Concerned Mother (New York Newyork)
This article makes some sound points, but we really do need to be aware of chemicals in our food that are poisoning us, and poisoning the planet. We've made a great deal of progress on this since Rachel Carson's Silent Spring; progress the GOP seems eager to push back. So we must remain vigilant. It's important, especially for children, to eat foods that have not been doused with chemicals and hormones. So, I'd refute the laissez-faire tone of this essay. That said: there is nothing more infantile than otherwise clear-headed adults making a fuss about what they eat, like picky three year olds.
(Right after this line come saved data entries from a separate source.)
(* ===== verification/CString.v ===== *)
(** * The C string functions the modelled sources use

    Strings are [string]s without NUL.  [strtol] in base 10 with its saturation
    at the bounds of a 64-bit [long], [atoi], and the [%u] conversion of [sscanf]. *)
From Stdlib Require Export Ascii.
From S2P Require Import Prelude.

Definition code (a : ascii) : Z := Z.of_N (N_of_ascii a).
Definition isspace (a : ascii) : bool := (code a =? 32) || ((9 <=? code a) && (code a <=? 13)).
Definition isdigit (a : ascii) : bool := (48 <=? code a) && (code a <=? 57).

Fixpoint chars (s : string) : list ascii :=
  match s with EmptyString => [] | String a s' => a :: chars s' end.

Fixpoint str (l : list ascii) : string :=
  match l with [] => EmptyString | a :: l => String a (str l) end.

Fixpoint skip_space (l : list ascii) : list ascii :=
  match l with a :: l' => if isspace a then skip_space l' else l | [] => [] end.

Fixpoint read_digits (acc : Z) (l : list ascii) : Z * list ascii :=
  match l with
  | a :: l' => if isdigit a then read_digits (10 * acc + (code a - 48)) l' else (acc, l)
  | [] => (acc, [])
  end.

(** Sign, digits: the value read and the rest; [None] when there is no digit. *)
Definition read_number (l : list ascii) : option (Z * list ascii) :=
  let l := skip_space l in
  let '(neg, l) :=
    match l with
    | a :: l' => if code a =? 45 then (true, l') else if code a =? 43 then (false, l') else (false, l)
    | [] => (false, [])
    end in
  match l with
  | a :: _ => if isdigit a then let '(v, rest) := read_digits 0 l in
                                Some (if neg : bool then - v else v, rest)
              else None
  | [] => None
  end.

Definition LONG_MAX : Z := 2 ^ 63 - 1.
Definition LONG_MIN : Z := - 2 ^ 63.

(** [strtol (p, &p, 10)]: the value and the new [p]. *)
Definition strtol (l : list ascii) : Z * list ascii :=
  match read_number l with
  | Some (v, rest) => (Z.max LONG_MIN (Z.min LONG_MAX v), rest)
  | None => (0, l)
  end.

Definition atoi (s : string) : Z := s32 (fst (strtol (chars s))).

(** The [%u] conversion: [strtoul] to a 64-bit value, stored in an [unsigned int]. *)
Definition scan_u (l : list ascii) : option (Z * list ascii) :=
  match read_number l with
  | Some (v, rest) =>
      Some (u32 (if Z.abs v <=? 2 ^ 64 - 1 then v else 2 ^ 64 - 1), rest)
  | None => None
  end.

Fixpoint strip_prefix (p l : list ascii) : option (list ascii) :=
  match p, l with
  | [], _ => Some l
  | a :: p', b :: l' => if Ascii.eqb a b then strip_prefix p' l' else None
  | _ :: _, [] => None
  end.

(** [strncmp (a, b, n) == 0] *)
Definition strncmp_eq (n : nat) (a b : string) : bool :=
  bool_decide (take n (chars a) = take n (chars b)).

(** [strcmp (a, b) == 0] *)
Definition strcmp_eq (a b : string) : bool := String.eqb a b.

Definition strlen (s : string) : Z := Z.of_nat (length (chars s)).

Lemma str_chars s : str (chars s) = s.
Proof. induction s as [|a s IH]; cbn; [reflexivity | now rewrite IH]. Qed.

Lemma chars_str l : chars (str l) = l.
Proof. induction l as [|a l IH]; cbn; [reflexivity | now rewrite IH]. Qed.

Lemma chars_app a b : chars (a +:+ b) = chars a ++ chars b.
Proof. induction a as [|c a IH]; [reflexivity|]. change (c :: chars (a +:+ b) = c :: chars a ++ chars b). now rewrite IH. Qed.

Lemma skip_space_length l : (length (skip_space l) <= length l)%nat.
Proof. induction l as [|a l IH]; cbn; [lia|]. destruct (isspace a); cbn; lia. Qed.

Lemma read_digits_length l acc : (length (snd (read_digits acc l)) <= length l)%nat.
Proof.
  revert acc. induction l as [|a l IH]; intros acc; cbn; [lia|].
  destruct (isdigit a); cbn; [|lia]. specialize (IH (10 * acc + (code a - 48))). lia.
Qed.

Lemma read_digits_shorter a l acc :
  isdigit a = true -> (length (snd (read_digits acc (a :: l))) <= length l)%nat.
Proof. intros Ha. cbn. rewrite Ha. apply read_digits_length. Qed.

(** A number that was read consumed at least one character. *)
Lemma read_number_shorter l v rest :
  read_number l = Some (v, rest) -> (length rest < length l)%nat.
Proof.
  unfold read_number. intros H. pose proof (skip_space_length l) as Hs.
  destruct (skip_space l) as [|a l1] eqn:E; [done|]. cbn in Hs.
  destruct (code a =? 45); [|destruct (code a =? 43)];
    (destruct l1 as [|b l2] || idtac); try done;
    match type of H with context [isdigit ?c] => destruct (isdigit c) eqn:Ec; [|done] end;
    match type of H with context [read_digits 0 (?c :: ?k)] =>
      pose proof (read_digits_shorter c k 0 Ec); destruct (read_digits 0 (c :: k)) eqn:Er
    end; simplify_eq; cbn [length snd] in *; lia.
Qed.

Lemma strtol_nonzero_shorter l :
  fst (strtol l) <> 0 -> (length (snd (strtol l)) < length l)%nat.
Proof.
  unfold strtol. destruct (read_number l) as [[v rest]|] eqn:E; cbn; [|done].
  intros _. now apply read_number_shorter in E.
Qed.

Example strtol_ex : strtol (chars " 12 7") = (12, chars " 7").
Proof. reflexivity. Qed.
Unless a person has an actually medically verified condition (like celiac disease, which affects, really, a very small percent of the population), to carry on endlessly about what you can and cannot eat does not rise to the level of adult conversation. All food fetishes, diets, and special needs should be off the table, unless eating one thing or another is going to send you to the hospital, please. It's a way of making each and everyone very special, in need of care, when the polite thing is to eat what is put in front of you (at a dinner party, for example) and be happy that most of us, who are reading this, have enough to eat.
Brian (Anywhere)
As a doctor, and epidemiologist I say that most of the nutrition studies are done based on recall. And I can’t remember what I ate a week ago, let alone 30 years ago. Garbage in garbage out. The bottom line is I eat what makes me feel good. Organic milk tastes better even though it costs twice as much. But even if you look at cost, I can make a nutritious meal from organic, locally sourced ingredients for much less than 4 quarter pounder combos at McDonald’s for my family. for most people it’s the time and hassle of cooking that deters people from eating at home, not the price of organic. The price of organic is only an excuse. I do agree with much of what the author says about gluten free.
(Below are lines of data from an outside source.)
(** [Update node state]: flags, votes and state of the node the message is about. *)
Definition nodeinfo_set_state (i : nat) (m_votes m_flags : Z) (s : vq) : vq :=
  let s := upd_node i (fun n => n <| flags := m_flags |> <| votes := m_votes |>
                                  <| node_state := NODESTATE_MEMBER |>) s in
  if has_flag m_flags NODE_FLAGS_LEAVING
  then upd_node i (fun n => n <| node_state := NODESTATE_LEAVING |>) s else s.

(** The message comes from a quorate node and we are not quorate. *)
Definition from_quorate (m_flags : Z) (s : vq) : bool :=
  negb (cluster_is_quorate s) && has_flag m_flags NODE_FLAGS_QUORATE.

(** The expected votes of this node and of the node the message is about. *)
Definition nodeinfo_set_expected (i : nat) (m_expected m_flags : Z) (s : vq) : vq :=
  let s := if from_quorate m_flags s
           then upd_us (fun n => n <| expected_votes := m_expected |>) s else s in
  let ev := if has_flag m_flags NODE_FLAGS_QUORATE || c_true (ev_tracking s)
            then m_expected else expected_votes (us_node s) in
  upd_node i (fun n => n <| expected_votes := ev |>) s.

(** Last-man-standing is switched off when some node has more than one vote. *)
Definition nodeinfo_check_lms (i : nat) (s : vq) : vq :=
  if c_true (last_man_standing s) && (1 <? votes (node_at s i)) then
    let s := s <| last_man_standing := 0 |> in
    if last_man_standing_timer_set s
    then emit (TimerDelete TIMER_LMS) s <| last_man_standing_timer_set := false |> else s
  else s.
Julia de Roulet (New York)
Great article. As someone who struggled with disordered eating, this article was a breath of fresh air compared to the majority of articles out there about “clean eating.” I went down the paleo/ primal/ Weston a price/ gaps/ gluten -sugar- dairy- gmo- non organic-grain- legume free/ whole 30 wormhole and it seriously depleted me and messed up my metabolism. Especially through my childbearing years. Awful. Now I subscribe to the philosophy: eat what you want when you’re hungry/ stop when you’re full. I lean towards organic, whole foods but man they are expensive and I also eat a fair amount of “unhealthy” foods like chocolate croissants, etc. Books by Geneen Roth (women, food and god) and Matt Stone (eat for heat) really helped me to get out of the diet spiral that was so destructive. I am so happy to have no fear around food now. The fear I felt around food caused so much stress before; the stress was probably worse for me than the food (sugar/ grains/ dairy) in question!
Maureen (New York)
Americans are getting the message and turning away from the unhealthy processed foods in the center aisles of the supermarket, including gluten-free frankenfoods dressed up as something healthy. Produce departments are growing in size, along with the fish and meats along the outer wall. If fear drove consumers away from boxed food and to the outer rim, good. It's about time.